START DATA TO EXAMINE
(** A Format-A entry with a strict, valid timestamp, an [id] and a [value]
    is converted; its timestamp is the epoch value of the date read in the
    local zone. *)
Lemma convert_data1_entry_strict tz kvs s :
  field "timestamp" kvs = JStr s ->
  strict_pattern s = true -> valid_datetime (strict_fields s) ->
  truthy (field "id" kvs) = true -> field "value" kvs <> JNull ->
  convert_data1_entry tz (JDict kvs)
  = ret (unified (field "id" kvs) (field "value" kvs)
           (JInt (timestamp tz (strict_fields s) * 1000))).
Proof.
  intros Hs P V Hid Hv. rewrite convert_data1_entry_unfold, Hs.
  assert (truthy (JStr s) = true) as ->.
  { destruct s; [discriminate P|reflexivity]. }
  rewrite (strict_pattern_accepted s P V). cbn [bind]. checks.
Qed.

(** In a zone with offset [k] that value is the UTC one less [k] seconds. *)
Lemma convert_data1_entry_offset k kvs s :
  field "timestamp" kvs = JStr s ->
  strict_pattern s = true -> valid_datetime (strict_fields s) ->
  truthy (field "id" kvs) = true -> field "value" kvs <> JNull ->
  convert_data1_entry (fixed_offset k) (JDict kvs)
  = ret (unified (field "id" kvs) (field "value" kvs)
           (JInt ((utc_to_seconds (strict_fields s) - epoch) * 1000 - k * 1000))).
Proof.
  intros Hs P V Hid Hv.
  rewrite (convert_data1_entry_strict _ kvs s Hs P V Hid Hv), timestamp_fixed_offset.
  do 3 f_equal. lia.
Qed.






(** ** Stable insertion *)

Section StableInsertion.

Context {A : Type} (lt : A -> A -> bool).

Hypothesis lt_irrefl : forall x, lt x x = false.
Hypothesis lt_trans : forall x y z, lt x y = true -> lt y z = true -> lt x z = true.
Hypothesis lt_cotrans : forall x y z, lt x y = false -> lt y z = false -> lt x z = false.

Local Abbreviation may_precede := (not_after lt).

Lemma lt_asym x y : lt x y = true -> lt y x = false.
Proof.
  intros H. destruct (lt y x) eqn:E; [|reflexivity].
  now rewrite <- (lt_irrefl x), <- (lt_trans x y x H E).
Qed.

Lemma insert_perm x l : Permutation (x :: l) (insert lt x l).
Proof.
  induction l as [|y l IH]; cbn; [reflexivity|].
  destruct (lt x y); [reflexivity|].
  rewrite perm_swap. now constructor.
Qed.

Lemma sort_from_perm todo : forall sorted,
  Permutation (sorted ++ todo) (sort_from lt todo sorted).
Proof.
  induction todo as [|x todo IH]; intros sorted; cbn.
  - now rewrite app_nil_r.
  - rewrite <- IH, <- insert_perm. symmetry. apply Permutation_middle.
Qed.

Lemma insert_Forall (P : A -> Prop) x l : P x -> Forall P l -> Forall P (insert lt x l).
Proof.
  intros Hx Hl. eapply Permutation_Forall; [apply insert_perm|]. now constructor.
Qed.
END DATA TO EXAMINE
START DATA TO EXAMINE
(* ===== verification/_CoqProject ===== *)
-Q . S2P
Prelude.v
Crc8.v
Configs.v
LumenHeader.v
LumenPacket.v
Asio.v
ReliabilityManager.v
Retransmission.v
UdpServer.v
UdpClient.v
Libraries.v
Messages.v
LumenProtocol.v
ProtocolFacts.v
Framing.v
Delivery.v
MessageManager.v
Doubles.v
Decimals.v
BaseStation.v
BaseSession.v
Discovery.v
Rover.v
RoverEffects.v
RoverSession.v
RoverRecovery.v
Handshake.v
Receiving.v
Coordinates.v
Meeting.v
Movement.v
END DATA TO EXAMINE
Copy all lines of the preceding data that hold the word "false".

Hypothesis lt_irrefl : forall x, lt x x = false.
Hypothesis lt_cotrans : forall x y z, lt x y = false -> lt y z = false -> lt x z = false.
Lemma lt_asym x y : lt x y = true -> lt y x = false.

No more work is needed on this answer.